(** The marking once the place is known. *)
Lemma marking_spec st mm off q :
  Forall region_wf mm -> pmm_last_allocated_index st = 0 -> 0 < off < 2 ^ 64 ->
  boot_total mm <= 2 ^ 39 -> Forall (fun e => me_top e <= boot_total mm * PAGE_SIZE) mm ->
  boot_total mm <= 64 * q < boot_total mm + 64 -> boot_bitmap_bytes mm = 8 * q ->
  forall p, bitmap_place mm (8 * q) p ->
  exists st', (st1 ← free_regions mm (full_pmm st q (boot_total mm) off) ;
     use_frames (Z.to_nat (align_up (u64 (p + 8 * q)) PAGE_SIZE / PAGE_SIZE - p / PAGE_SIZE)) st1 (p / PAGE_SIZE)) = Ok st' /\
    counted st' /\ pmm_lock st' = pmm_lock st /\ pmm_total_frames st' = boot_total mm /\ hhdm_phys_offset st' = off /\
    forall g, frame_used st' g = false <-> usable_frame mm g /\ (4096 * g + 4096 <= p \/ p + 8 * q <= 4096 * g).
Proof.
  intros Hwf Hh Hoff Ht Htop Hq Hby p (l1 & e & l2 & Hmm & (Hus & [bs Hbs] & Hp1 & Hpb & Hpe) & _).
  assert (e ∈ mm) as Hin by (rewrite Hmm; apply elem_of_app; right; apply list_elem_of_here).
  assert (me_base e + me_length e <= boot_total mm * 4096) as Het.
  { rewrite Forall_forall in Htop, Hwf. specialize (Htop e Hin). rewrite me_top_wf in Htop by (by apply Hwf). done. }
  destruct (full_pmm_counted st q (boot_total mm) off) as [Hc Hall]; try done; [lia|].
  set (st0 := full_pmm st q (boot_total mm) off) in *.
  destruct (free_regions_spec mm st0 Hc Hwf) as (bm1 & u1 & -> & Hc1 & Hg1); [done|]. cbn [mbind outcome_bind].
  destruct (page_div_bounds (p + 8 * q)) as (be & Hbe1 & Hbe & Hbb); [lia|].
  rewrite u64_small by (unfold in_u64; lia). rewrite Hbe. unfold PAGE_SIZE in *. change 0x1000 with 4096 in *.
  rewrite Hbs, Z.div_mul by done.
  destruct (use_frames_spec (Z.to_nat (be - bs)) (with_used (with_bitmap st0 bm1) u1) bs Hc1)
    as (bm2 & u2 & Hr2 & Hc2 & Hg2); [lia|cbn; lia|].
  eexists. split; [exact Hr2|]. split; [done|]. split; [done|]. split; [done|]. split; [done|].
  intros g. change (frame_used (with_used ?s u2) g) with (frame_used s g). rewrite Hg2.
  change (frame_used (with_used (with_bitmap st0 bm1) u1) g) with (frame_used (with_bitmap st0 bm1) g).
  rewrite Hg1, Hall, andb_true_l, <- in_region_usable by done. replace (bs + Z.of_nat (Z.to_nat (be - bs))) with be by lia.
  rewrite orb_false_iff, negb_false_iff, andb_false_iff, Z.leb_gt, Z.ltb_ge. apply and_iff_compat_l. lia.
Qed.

--

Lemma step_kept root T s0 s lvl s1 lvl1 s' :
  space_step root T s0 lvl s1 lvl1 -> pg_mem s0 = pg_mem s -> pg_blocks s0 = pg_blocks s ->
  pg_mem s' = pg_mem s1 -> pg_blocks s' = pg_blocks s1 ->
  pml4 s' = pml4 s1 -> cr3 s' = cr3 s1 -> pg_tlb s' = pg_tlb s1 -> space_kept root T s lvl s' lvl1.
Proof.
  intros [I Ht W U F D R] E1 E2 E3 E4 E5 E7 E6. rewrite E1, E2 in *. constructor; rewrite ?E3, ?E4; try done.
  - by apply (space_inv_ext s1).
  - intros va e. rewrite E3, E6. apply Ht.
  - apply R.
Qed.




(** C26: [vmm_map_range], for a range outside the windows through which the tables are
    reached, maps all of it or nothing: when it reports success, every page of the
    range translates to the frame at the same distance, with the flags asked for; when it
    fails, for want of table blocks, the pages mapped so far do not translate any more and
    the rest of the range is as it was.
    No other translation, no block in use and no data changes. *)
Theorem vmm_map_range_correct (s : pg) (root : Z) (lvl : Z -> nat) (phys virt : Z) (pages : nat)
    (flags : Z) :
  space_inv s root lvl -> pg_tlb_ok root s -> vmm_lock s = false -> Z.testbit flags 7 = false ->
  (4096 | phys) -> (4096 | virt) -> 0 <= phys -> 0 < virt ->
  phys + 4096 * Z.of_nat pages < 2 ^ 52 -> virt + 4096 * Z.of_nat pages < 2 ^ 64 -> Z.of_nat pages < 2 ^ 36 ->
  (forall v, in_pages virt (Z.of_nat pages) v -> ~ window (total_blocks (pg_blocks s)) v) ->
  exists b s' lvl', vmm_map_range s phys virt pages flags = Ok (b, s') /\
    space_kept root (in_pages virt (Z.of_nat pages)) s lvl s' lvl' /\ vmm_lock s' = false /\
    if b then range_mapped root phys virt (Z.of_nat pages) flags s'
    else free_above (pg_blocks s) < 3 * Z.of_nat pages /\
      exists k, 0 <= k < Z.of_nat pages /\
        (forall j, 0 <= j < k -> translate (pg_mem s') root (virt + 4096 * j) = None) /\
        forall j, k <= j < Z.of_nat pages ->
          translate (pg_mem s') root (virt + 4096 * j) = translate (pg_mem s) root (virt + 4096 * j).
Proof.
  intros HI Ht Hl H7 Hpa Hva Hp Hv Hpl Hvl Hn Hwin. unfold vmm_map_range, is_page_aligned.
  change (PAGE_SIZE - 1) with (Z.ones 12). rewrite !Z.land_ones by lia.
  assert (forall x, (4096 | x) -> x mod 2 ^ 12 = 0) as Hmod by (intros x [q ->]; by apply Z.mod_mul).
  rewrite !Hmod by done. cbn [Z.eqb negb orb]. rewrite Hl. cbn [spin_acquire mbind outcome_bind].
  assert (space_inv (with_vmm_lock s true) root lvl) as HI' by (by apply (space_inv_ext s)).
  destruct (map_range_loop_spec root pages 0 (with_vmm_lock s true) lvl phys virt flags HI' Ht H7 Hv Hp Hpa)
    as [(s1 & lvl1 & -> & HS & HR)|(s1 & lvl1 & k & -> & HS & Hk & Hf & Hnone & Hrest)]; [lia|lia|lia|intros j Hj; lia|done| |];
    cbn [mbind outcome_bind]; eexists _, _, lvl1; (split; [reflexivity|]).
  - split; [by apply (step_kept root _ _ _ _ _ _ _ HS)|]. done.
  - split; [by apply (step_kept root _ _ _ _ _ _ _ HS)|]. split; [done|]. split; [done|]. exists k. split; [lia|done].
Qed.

...

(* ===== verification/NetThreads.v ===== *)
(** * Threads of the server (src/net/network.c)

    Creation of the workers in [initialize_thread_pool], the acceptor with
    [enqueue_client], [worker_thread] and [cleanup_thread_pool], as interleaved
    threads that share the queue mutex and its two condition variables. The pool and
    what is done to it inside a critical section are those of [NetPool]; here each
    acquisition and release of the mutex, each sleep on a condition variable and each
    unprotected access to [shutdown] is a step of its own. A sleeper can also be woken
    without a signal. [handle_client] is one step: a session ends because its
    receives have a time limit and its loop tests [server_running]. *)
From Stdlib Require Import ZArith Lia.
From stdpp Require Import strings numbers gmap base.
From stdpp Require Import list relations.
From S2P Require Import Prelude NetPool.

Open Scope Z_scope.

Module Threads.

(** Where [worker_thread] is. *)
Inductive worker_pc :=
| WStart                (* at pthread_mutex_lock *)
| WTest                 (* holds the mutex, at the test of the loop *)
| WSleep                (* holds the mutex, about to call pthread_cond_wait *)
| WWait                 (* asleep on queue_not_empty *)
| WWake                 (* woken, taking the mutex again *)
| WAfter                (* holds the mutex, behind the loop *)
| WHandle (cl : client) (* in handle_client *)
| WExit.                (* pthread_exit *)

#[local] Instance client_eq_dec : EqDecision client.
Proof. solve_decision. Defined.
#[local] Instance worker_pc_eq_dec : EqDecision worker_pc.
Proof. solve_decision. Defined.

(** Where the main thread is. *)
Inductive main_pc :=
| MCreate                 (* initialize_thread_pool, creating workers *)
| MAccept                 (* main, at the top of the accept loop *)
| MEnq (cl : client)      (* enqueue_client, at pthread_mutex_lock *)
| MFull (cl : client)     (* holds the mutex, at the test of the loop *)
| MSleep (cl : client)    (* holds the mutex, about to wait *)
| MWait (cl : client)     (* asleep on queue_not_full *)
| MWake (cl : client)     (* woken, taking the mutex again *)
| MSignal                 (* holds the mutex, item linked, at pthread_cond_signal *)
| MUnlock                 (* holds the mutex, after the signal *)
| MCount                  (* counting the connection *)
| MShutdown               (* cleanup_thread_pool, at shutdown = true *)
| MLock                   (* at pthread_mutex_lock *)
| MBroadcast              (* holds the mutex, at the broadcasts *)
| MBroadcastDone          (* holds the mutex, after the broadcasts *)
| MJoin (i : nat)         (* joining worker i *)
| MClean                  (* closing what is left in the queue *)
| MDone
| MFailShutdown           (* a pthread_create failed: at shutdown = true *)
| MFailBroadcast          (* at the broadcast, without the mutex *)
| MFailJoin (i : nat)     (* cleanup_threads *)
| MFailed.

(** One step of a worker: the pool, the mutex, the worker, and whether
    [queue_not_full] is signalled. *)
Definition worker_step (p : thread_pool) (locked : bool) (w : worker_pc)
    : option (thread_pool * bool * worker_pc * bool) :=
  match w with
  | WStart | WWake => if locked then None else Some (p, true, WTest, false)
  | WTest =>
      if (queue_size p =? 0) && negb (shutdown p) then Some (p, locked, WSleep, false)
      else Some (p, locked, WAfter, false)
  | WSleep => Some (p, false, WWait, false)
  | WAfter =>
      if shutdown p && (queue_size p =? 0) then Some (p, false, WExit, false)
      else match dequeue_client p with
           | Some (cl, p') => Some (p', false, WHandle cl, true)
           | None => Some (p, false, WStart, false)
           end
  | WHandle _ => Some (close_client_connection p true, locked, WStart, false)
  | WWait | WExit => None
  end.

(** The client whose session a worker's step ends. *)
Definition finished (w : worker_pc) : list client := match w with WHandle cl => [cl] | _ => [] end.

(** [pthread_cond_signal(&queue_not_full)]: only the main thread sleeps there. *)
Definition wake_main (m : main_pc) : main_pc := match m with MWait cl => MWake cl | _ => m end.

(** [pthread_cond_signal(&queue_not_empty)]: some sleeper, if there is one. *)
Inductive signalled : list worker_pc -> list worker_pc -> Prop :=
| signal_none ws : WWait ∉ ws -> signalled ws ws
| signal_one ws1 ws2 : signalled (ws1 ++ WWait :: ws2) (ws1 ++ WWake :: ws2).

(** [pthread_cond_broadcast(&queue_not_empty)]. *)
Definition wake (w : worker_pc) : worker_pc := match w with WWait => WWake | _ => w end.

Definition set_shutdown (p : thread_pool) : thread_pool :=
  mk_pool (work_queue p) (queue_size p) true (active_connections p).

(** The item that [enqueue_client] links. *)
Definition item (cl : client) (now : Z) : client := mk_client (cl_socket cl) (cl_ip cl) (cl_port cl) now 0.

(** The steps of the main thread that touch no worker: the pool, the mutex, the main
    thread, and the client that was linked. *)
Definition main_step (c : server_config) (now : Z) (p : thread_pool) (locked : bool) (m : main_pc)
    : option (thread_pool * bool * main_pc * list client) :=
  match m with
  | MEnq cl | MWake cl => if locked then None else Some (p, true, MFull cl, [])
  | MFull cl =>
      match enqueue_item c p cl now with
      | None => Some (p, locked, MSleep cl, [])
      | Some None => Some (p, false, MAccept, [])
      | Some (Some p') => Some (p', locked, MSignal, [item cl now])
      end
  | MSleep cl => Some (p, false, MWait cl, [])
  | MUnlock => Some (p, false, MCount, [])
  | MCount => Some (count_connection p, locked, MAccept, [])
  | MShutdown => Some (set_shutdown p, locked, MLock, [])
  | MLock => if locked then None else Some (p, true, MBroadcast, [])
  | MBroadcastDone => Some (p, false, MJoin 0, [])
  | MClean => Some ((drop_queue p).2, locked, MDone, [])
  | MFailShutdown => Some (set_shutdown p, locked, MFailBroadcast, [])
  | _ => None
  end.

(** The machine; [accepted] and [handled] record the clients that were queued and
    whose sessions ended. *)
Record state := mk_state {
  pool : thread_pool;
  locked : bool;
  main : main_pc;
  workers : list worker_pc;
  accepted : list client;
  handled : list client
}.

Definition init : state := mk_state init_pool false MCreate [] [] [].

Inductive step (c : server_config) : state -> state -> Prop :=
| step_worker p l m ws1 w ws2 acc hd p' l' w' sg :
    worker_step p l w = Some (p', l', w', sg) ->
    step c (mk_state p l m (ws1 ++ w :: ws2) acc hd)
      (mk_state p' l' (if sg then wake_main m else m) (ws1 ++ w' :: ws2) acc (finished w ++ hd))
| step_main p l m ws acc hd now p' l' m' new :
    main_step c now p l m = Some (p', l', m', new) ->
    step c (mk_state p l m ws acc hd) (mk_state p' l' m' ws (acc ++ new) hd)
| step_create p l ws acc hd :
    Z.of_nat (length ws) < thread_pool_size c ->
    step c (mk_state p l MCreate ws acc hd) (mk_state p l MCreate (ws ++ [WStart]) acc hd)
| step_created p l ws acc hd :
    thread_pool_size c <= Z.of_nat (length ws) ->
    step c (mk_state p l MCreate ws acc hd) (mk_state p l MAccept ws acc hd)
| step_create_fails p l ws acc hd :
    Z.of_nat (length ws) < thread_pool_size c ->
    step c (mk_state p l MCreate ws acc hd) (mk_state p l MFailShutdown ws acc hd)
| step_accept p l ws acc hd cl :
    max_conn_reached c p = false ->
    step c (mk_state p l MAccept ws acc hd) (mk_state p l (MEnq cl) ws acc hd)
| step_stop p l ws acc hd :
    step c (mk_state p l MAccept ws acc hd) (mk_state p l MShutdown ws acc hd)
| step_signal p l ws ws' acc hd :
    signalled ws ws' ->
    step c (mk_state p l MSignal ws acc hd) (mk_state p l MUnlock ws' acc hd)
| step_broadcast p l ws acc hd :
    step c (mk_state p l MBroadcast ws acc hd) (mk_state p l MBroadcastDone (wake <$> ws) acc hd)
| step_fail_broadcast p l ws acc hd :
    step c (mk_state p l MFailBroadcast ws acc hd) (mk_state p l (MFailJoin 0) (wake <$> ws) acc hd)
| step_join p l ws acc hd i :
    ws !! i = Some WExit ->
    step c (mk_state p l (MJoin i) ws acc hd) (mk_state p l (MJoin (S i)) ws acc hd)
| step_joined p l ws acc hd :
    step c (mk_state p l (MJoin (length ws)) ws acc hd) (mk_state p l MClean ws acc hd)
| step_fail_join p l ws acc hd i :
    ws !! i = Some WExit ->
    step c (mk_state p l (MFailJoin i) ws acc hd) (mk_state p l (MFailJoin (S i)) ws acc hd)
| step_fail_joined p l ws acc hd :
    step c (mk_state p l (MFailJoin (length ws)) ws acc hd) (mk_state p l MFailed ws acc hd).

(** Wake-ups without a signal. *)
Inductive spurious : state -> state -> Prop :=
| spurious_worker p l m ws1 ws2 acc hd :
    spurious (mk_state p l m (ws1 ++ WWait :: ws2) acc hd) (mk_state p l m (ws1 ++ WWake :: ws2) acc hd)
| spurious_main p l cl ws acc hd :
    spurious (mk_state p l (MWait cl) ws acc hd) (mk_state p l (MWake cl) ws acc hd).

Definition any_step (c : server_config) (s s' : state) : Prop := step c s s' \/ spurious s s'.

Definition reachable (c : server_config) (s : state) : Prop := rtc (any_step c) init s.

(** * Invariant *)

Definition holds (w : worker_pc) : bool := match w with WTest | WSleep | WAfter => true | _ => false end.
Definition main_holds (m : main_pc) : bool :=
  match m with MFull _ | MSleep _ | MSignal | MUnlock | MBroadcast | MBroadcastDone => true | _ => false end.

Required action
Output the material above exactly, but only from the line that carries "(** The marking once the place is known. *)" through the line that carries "assert (e ∈".

The answer
(** The marking once the place is known. *)
Lemma marking_spec st mm off q :
  Forall region_wf mm -> pmm_last_allocated_index st = 0 -> 0 < off < 2 ^ 64 ->
  boot_total mm <= 2 ^ 39 -> Forall (fun e => me_top e <= boot_total mm * PAGE_SIZE) mm ->
  boot_total mm <= 64 * q < boot_total mm + 64 -> boot_bitmap_bytes mm = 8 * q ->
  forall p, bitmap_place mm (8 * q) p ->
  exists st', (st1 ← free_regions mm (full_pmm st q (boot_total mm) off) ;
     use_frames (Z.to_nat (align_up (u64 (p + 8 * q)) PAGE_SIZE / PAGE_SIZE - p / PAGE_SIZE)) st1 (p / PAGE_SIZE)) = Ok st' /\
    counted st' /\ pmm_lock st' = pmm_lock st /\ pmm_total_frames st' = boot_total mm /\ hhdm_phys_offset st' = off /\
    forall g, frame_used st' g = false <-> usable_frame mm g /\ (4096 * g + 4096 <= p \/ p + 8 * q <= 4096 * g).
Proof.
  intros Hwf Hh Hoff Ht Htop Hq Hby p (l1 & e & l2 & Hmm & (Hus & [bs Hbs] & Hp1 & Hpb & Hpe) & _).
  assert (e ∈ mm) as Hin by (rewrite Hmm; apply elem_of_app; right; apply list_elem_of_here).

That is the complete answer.